Exercise details
Would you please retype, exactly, the lines of the listing below between the line with "- intros [|v" and the line with "[] => 1%positive", inclusive?

Dataset content
(* ===== verification/Demo.v ===== *)
(** * Concrete instances and a sample system

    Instances of the parameters of the development (floating-point conversions,
    the protobuf encoding of a list of strings, the JSON encoding of range data,
    the matching machine, geohashes), and a small index on which the theorems are
    exercised. *)

From Stdlib Require Import SpecFloat Strings.Byte Strings.Ascii.
From stdpp Require Import base sorting gmap strings numbers list.
From S2P Require Import Prelude GoValues Utf8 Ids Document Cursor FieldCursor Collector Scan Holder.
From S2P Require Import Index IndexSpec IndexProofs IndexInstances Parsers DefaultHolder Builder.
From S2P Require Import RangeIdx RangeHolder AhoHolder GeoHash BuilderSpec BuilderProofs BuilderDocs Semantics System.
Open Scope Z_scope.

(** ** A floating-point instance: truncation, and a rendering by integer part *)

Definition sf_trunc (f : spec_float) : Z :=
  match f with
  | S754_finite s m e =>
      let z := if bool_decide (0 <= e) then Z.pos m * 2 ^ e else Z.quot (Z.pos m) (2 ^ (- e)) in
      if s then - z else z
  | _ => 0
  end.

(** A value that does not fit gives the least int64, as on amd64. *)
Definition sf_to_int64 (f : spec_float) : Z :=
  if bool_decide (is_i64 (sf_trunc f)) then sf_trunc f else MinInt64.

Lemma sf_to_int64_range f : is_i64 (sf_to_int64 f).
Proof. unfold sf_to_int64. case_bool_decide; [done |]. unfold is_i64, MinInt64, MaxInt64. lia. Qed.

#[export] Instance demo_float : GoFloat := {
  fmt_float _ f := fmt_int (sf_trunc f);
  ParseFloat s := float64_of_int <$> ParseInt s;
  float_to_int64 := sf_to_int64;
  float_to_uint64 f := u64 (sf_trunc f);
  float_to_int64_range := sf_to_int64_range
}.

(** ** An encoding of string lists: each character is preceded by 1, the end of
    a string is marked by 0 *)

Fixpoint enc_string (s : string) : list byte :=
  match s with
  | EmptyString => [x00]
  | String c s => x01 :: byte_of_ascii c :: enc_string s
  end.

Fixpoint dec_strings (cur : string -> string) (bs : list byte) : res (list string) :=
  match bs with
  | [] => Ok []
  | x00 :: bs => ss ← dec_strings (fun s => s) bs; Ok (cur EmptyString :: ss)
  | x01 :: b :: bs => dec_strings (fun s => cur (String (ascii_of_byte b) s)) bs
  | _ => Err "proto: cannot parse"
  end.

#[export] Instance demo_proto : ProtoStrList := {
  proto_Marshal vs :=
    if forallb utf8_valid vs then Ok (vs ≫= enc_string) else Err "proto: field contains invalid UTF-8";
  proto_Unmarshal bs := dec_strings (fun s => s) bs
}.

Lemma dec_enc_string s cur bs :
  dec_strings cur (enc_string s ++ bs) =
  match dec_strings (fun s => s) bs with Ok ss => Ok (cur s :: ss) | e => e end.
Proof.
  revert cur. induction s as [|c s IH]; intros cur; simpl.
  - by destruct (dec_strings _ bs).
  - rewrite ascii_of_byte_of_ascii, IH. done.
Qed.

#[export] Instance demo_proto_spec : ProtoStrListSpec.
Proof.
  split; simpl.
  - intros vs bytes Hm. destruct (forallb _ vs); [| done]. injection Hm as <-.
    induction vs as [|v vs IH]; [done |]. change ((v :: vs) ≫= enc_string) with (enc_string v ++ (vs ≫= enc_string)).
    by rewrite dec_enc_string, IH.
  - intros [|v vs]; [done |]. destruct (forallb _ _); [| done].
    change ((v :: vs) ≫= enc_string) with (enc_string v ++ (vs ≫= enc_string)). by destruct v.
  - intros vs. rewrite Forall_forall. setoid_rewrite list_elem_of_In. rewrite <- forallb_forall.
    destruct (forallb _ vs); [split; [done | by eexists] | split; [by intros [? ?] | done]].
Qed.

(** ** An encoding of range data: the bits of the library's numbering of it *)

Fixpoint pos_bytes (p : positive) : list byte :=
  match p with
  | xH => []
  | xO p => x00 :: pos_bytes p
  | xI p => x01 :: pos_bytes p
  end.

Fixpoint bytes_pos (bs : list byte) : positive :=
  match bs with
  | [] => 1%positive
  | x00 :: bs => xO (bytes_pos bs)
  | _ :: bs => xI (bytes_pos bs)
  end.

Lemma bytes_pos_bytes p : bytes_pos (pos_bytes p) = p.
Proof. induction p as [p IH|p IH|]; simpl; congruence. Qed.

#[export] Instance demo_json : JsonRangeTx := {
  json_Marshal op rg vs := Ok (pos_bytes (encode (op, rg, vs)));
  json_Unmarshal bs :=
    match decode (bytes_pos bs) with
    | Some t => Ok t
    | None => Err "json: cannot unmarshal"
    end
}.

#[export] Instance demo_json_spec : JsonRangeTxSpec.
Proof. split. simpl. intros op rg vs bytes [= <-]. by rewrite bytes_pos_bytes, countable.decode_encode. Qed.

(** ** A matching machine: the list of its keywords, searched one after the other *)

#[export] Instance demo_aho : AhoMachine (list (list Z)) := {
  aho_zero := [];
  aho_Build keys := Ok keys;
  aho_MultiPatternSearch m content := filter (fun w => occursb w content = true) m
}.

#[export] Instance demo_aho_spec : AhoMachineSpec (list (list Z)).
Proof.
  refine {| aho_match_empty := fun content => occursb [] content |}.
  - intros keys m content w [= <-]. simpl. rewrite list_elem_of_filter. case_bool_decide; subst; tauto.
  - intros keys. left. by eexists.
Defined.

(** ** Geohashes: any coordinate is in the one cell of the sample *)

#[export] Instance demo_geo : GeoHashLib := {
  CreateGeohash _ _ _ n := [String.substring 0 (Z.to_nat n) "wx4g0ec1mnbv"];
  CompressGeoHash codes _ _ := codes;
  geohash_Encode _ _ := "wx4g0ec1mnbv";
  ConvertStringToInt s := Z.of_nat (String.length s)
}.

#[export] Instance demo_geo_spec : GeoHashLibSpec.
Proof. split. reflexivity. Qed.

(** ** A sample registry, documents and queries *)

Abbreviation DemoCache := (list (DocCacheKey * DocIdxCache)) (only parsing).
Abbreviation DemoBuilder := (IndexerBuilder (AnyBEIndex DefaultEntriesHolder) DemoCache) (only parsing).

Definition demo_factory : gmap string DefaultEntriesHolder := InitHolderDefaults.

#[export] Instance demo_spec : HolderSpec DefaultEntriesHolder StrTokenData demo_factory :=
  DefaultHolder_spec demo_factory InitHolderDefaults_ok.

#[export] Instance demo_cache_spec : HolderCacheSpec (factory:=demo_factory) DefaultEntriesHolder StrTokenData :=
  default_cache_spec demo_factory InitHolderDefaults_ok.

Lemma demo_default : is_Some (demo_factory !! HolderNameDefault).
Proof. by eexists. Defined.

(** Document 7: (age in 18, 19 and city in sh) or (age not in 30);
    document -3: city in bj, with a version. *)
Definition demo_doc1 : Document :=
  AddConjunction (NewDocument 7)
    [In (In NewConjunction "age" (VInts KInt (Some [18; 19]))) "city" (VStr "sh");
     NotIn NewConjunction "age" (VInt KInt 30)].

Definition demo_doc2 : Document :=
  {| doc_ID := -3; doc_Version := 2; doc_Cons := [In NewConjunction "city" (VStrs (Some ["bj"]))] |}.

(** A document that the default holder refuses: no tokenizer reads a boolean. *)
Definition demo_bad : Document :=
  AddConjunction (NewDocument 9) [In NewConjunction "age" (VOther false)].

Definition demo_docs_of (key : DocCacheKey) : Document := demo_doc2.

Definition demo_opts : list (BuilderOpt DemoCache) := [WithDocLevelCache []].

(** The builder after the options, a field and the two documents. *)
Definition demo_new (opts : list (BuilderOpt DemoCache)) : DemoBuilder :=
  match NewIndexerBuilder demo_factory opts with
  | Ok b => b
  | _ => {| indexerType := 0; badConjBehavior := 0; docLevelCache := None;
            indexer := IKGroups NewKGroupsBEIndex; fieldsData := ∅; schemaHash := 0 |}
  end.

#[local] Hint Extern 0 (BEIndex (AnyBEIndex _) _) => exact (Any_index demo_factory) : typeclass_instances.

Definition demo_config (opts : list (BuilderOpt DemoCache)) : DemoBuilder :=
  (ConfigField "city" "" (ConfigField "age" "" (demo_new opts)).1).1.

Definition demo_docs : list Document := [demo_doc1; demo_doc2].

Definition demo_added (opts : list (BuilderOpt DemoCache)) : DemoBuilder :=
  (AddDocument demo_factory demo_docs (demo_config opts)).1.

Definition demo_index (opts : list (BuilderOpt DemoCache)) : AnyBEIndex DefaultEntriesHolder :=
  match (BuildIndex (demo_added opts)).2 with
  | Ok i => i
  | _ => IKGroups NewKGroupsBEIndex
  end.

Definition demo_query : Assignments := {[ "age" := VInt KInt64 18; "city" := VStr "sh" ]}.

Definition demo_answer (opts : list (BuilderOpt DemoCache)) (q : Assignments) : res (list DocID) :=
  (Retrieve (B:=zset) (demo_index opts) q [] []).2.

(** The entry ids of the first conjunctions. *)
Lemma demo_valid c b : 0 <= c < 100 -> valid_eid (16 * c + (if b : bool then 1 else 0)).
Proof.
  intros Hc. rewrite <- NewEntryID_arith by lia. apply valid_eid_New. unfold valid_conj. lia.
Qed.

The answer
  - intros [|v vs]; [done |]. destruct (forallb _ _); [| done].
    change ((v :: vs) ≫= enc_string) with (enc_string v ++ (vs ≫= enc_string)). by destruct v.
  - intros vs. rewrite Forall_forall. setoid_rewrite list_elem_of_In. rewrite <- forallb_forall.
    destruct (forallb _ vs); [split; [done | by eexists] | split; [by intros [? ?] | done]].
Qed.

(** ** An encoding of range data: the bits of the library's numbering of it *)

Fixpoint pos_bytes (p : positive) : list byte :=
  match p with
  | xH => []
  | xO p => x00 :: pos_bytes p
  | xI p => x01 :: pos_bytes p
  end.

Fixpoint bytes_pos (bs : list byte) : positive :=
  match bs with
  | [] => 1%positive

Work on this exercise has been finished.